[WHAT THE TASK REQUIRES] Using the material below, print the line that contains "that the process", the line that contains "Definition last_given (c", and every line in between, exactly and nothing else.

[EXTRACTED ENTRIES]
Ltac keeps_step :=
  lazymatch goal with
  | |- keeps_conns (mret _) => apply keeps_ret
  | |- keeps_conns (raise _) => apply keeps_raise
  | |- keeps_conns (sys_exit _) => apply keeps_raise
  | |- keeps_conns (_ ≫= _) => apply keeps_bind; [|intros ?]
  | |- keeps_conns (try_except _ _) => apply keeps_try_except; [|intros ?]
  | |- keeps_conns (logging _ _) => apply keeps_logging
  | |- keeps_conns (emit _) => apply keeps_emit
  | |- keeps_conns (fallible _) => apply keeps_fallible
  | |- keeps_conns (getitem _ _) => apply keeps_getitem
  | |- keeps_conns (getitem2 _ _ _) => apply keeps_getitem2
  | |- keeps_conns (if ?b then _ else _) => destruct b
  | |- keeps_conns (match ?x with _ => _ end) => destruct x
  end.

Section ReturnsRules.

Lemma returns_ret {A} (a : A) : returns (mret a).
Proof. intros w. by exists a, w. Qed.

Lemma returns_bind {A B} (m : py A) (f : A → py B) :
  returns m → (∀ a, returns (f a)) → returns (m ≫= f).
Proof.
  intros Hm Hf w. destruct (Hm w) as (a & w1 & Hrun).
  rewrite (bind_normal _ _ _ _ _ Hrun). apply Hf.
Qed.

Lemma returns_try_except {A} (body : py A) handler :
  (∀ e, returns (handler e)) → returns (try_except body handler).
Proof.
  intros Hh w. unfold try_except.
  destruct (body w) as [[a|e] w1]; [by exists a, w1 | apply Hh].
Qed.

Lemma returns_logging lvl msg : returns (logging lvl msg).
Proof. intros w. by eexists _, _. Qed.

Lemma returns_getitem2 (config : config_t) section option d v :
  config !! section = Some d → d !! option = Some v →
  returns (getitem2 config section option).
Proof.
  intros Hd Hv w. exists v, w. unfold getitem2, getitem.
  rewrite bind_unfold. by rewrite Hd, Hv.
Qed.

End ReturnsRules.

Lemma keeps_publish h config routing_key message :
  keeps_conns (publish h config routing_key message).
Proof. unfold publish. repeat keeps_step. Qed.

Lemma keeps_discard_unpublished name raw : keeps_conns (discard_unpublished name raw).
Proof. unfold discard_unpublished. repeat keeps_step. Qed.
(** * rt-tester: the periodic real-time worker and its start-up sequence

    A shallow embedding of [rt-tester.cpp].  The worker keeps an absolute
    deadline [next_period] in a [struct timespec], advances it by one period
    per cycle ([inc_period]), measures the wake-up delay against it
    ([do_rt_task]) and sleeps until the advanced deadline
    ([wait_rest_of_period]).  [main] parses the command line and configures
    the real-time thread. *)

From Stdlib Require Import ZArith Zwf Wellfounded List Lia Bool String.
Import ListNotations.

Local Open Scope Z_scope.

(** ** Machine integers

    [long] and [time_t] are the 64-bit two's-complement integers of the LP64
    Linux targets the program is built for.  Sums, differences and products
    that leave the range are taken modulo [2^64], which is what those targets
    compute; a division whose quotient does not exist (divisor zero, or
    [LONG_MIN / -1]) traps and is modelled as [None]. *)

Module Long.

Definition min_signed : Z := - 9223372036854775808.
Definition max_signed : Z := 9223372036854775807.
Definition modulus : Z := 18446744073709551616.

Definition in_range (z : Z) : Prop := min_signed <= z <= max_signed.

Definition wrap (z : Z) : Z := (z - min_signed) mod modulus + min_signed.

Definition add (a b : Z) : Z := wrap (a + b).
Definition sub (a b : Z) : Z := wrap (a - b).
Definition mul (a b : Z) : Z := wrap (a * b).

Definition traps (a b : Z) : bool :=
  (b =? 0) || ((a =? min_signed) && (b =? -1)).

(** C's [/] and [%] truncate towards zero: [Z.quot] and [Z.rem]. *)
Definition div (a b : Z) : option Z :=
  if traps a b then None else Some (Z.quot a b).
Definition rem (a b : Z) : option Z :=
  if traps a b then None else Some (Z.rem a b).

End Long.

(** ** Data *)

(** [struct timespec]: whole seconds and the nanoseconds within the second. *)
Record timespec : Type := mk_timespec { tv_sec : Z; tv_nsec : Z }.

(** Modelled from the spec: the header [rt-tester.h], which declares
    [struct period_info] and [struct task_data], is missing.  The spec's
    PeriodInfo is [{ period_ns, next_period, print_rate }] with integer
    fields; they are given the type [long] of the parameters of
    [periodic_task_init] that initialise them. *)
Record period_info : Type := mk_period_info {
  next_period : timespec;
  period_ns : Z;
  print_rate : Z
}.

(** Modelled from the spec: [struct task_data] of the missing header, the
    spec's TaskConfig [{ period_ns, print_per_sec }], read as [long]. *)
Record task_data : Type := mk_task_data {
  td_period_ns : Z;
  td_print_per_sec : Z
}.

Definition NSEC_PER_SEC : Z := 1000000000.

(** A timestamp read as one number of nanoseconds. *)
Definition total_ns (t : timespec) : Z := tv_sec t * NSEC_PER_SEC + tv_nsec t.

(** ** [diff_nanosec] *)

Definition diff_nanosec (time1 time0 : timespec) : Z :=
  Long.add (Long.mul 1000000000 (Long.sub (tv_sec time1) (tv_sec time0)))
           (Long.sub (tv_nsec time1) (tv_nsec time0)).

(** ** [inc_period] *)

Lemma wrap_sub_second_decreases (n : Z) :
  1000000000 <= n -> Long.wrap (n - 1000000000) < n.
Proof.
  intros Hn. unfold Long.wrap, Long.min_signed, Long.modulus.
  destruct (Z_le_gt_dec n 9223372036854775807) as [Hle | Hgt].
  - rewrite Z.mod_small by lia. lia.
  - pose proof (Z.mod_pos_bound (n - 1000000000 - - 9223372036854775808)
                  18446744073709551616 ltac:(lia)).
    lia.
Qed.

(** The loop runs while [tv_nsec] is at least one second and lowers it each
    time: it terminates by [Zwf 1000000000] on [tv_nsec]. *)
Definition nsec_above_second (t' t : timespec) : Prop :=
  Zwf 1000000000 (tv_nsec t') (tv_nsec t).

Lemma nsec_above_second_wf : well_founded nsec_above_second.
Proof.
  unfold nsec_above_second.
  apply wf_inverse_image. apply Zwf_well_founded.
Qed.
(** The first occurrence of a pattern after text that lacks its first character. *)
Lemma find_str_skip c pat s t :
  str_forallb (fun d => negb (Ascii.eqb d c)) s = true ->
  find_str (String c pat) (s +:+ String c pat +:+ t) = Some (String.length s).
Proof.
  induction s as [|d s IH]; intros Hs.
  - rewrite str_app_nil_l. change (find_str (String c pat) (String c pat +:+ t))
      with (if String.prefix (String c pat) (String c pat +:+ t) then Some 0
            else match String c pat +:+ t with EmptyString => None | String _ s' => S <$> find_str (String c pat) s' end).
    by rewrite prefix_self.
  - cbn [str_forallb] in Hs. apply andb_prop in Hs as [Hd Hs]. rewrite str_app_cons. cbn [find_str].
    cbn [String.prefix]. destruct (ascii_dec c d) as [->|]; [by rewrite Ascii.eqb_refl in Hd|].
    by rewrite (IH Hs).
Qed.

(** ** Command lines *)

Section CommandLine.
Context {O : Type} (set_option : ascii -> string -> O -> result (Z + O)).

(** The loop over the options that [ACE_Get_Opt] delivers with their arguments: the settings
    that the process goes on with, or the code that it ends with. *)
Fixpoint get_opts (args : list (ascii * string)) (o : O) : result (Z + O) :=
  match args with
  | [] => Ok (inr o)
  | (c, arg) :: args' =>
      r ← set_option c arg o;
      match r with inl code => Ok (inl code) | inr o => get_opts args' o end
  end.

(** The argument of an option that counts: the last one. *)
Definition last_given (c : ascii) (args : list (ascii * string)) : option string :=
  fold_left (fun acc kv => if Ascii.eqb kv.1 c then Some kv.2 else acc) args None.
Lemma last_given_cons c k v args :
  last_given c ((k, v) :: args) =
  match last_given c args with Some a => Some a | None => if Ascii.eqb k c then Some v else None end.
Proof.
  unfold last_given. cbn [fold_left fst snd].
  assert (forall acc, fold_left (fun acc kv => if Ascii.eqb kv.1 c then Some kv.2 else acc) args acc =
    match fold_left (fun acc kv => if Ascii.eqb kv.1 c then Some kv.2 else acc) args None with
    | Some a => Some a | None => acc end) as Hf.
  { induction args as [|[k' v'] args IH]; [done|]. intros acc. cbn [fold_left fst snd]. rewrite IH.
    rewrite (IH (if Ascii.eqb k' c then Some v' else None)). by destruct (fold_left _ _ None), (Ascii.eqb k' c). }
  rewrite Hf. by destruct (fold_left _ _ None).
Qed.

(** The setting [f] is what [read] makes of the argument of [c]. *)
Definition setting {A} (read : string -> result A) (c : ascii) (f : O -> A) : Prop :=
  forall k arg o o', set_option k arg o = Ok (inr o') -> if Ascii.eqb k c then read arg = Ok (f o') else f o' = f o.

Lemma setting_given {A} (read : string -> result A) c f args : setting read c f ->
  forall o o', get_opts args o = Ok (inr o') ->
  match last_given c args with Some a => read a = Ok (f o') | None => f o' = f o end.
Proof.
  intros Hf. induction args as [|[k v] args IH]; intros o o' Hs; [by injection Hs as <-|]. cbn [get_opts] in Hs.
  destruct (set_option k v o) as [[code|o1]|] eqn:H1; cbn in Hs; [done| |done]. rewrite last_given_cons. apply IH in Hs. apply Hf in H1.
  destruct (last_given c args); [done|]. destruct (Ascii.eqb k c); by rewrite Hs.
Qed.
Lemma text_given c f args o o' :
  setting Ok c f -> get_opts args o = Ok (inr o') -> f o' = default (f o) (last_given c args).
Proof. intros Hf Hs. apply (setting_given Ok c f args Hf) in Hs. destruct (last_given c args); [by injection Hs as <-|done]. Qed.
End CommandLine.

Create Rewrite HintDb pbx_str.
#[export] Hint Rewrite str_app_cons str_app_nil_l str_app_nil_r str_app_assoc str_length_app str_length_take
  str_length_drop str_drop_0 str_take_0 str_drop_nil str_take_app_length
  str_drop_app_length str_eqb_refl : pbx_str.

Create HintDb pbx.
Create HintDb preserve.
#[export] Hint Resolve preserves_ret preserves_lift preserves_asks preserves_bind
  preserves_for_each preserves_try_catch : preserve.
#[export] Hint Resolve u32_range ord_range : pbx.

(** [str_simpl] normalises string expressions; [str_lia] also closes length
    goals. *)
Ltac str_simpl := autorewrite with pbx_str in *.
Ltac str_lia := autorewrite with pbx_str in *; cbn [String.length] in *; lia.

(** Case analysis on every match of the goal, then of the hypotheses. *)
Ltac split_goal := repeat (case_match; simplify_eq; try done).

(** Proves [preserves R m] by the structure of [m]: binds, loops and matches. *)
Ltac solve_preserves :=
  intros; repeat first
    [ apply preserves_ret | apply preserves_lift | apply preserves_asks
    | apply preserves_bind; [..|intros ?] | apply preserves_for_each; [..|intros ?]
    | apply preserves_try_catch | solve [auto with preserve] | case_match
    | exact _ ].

[RESPONSE TO THIS EXERCISE]
    that the process goes on with, or the code that it ends with. *)
Fixpoint get_opts (args : list (ascii * string)) (o : O) : result (Z + O) :=
  match args with
  | [] => Ok (inr o)
  | (c, arg) :: args' =>
      r ← set_option c arg o;
      match r with inl code => Ok (inl code) | inr o => get_opts args' o end
  end.

(** The argument of an option that counts: the last one. *)
Definition last_given (c : ascii) (args : list (ascii * string)) : option string :=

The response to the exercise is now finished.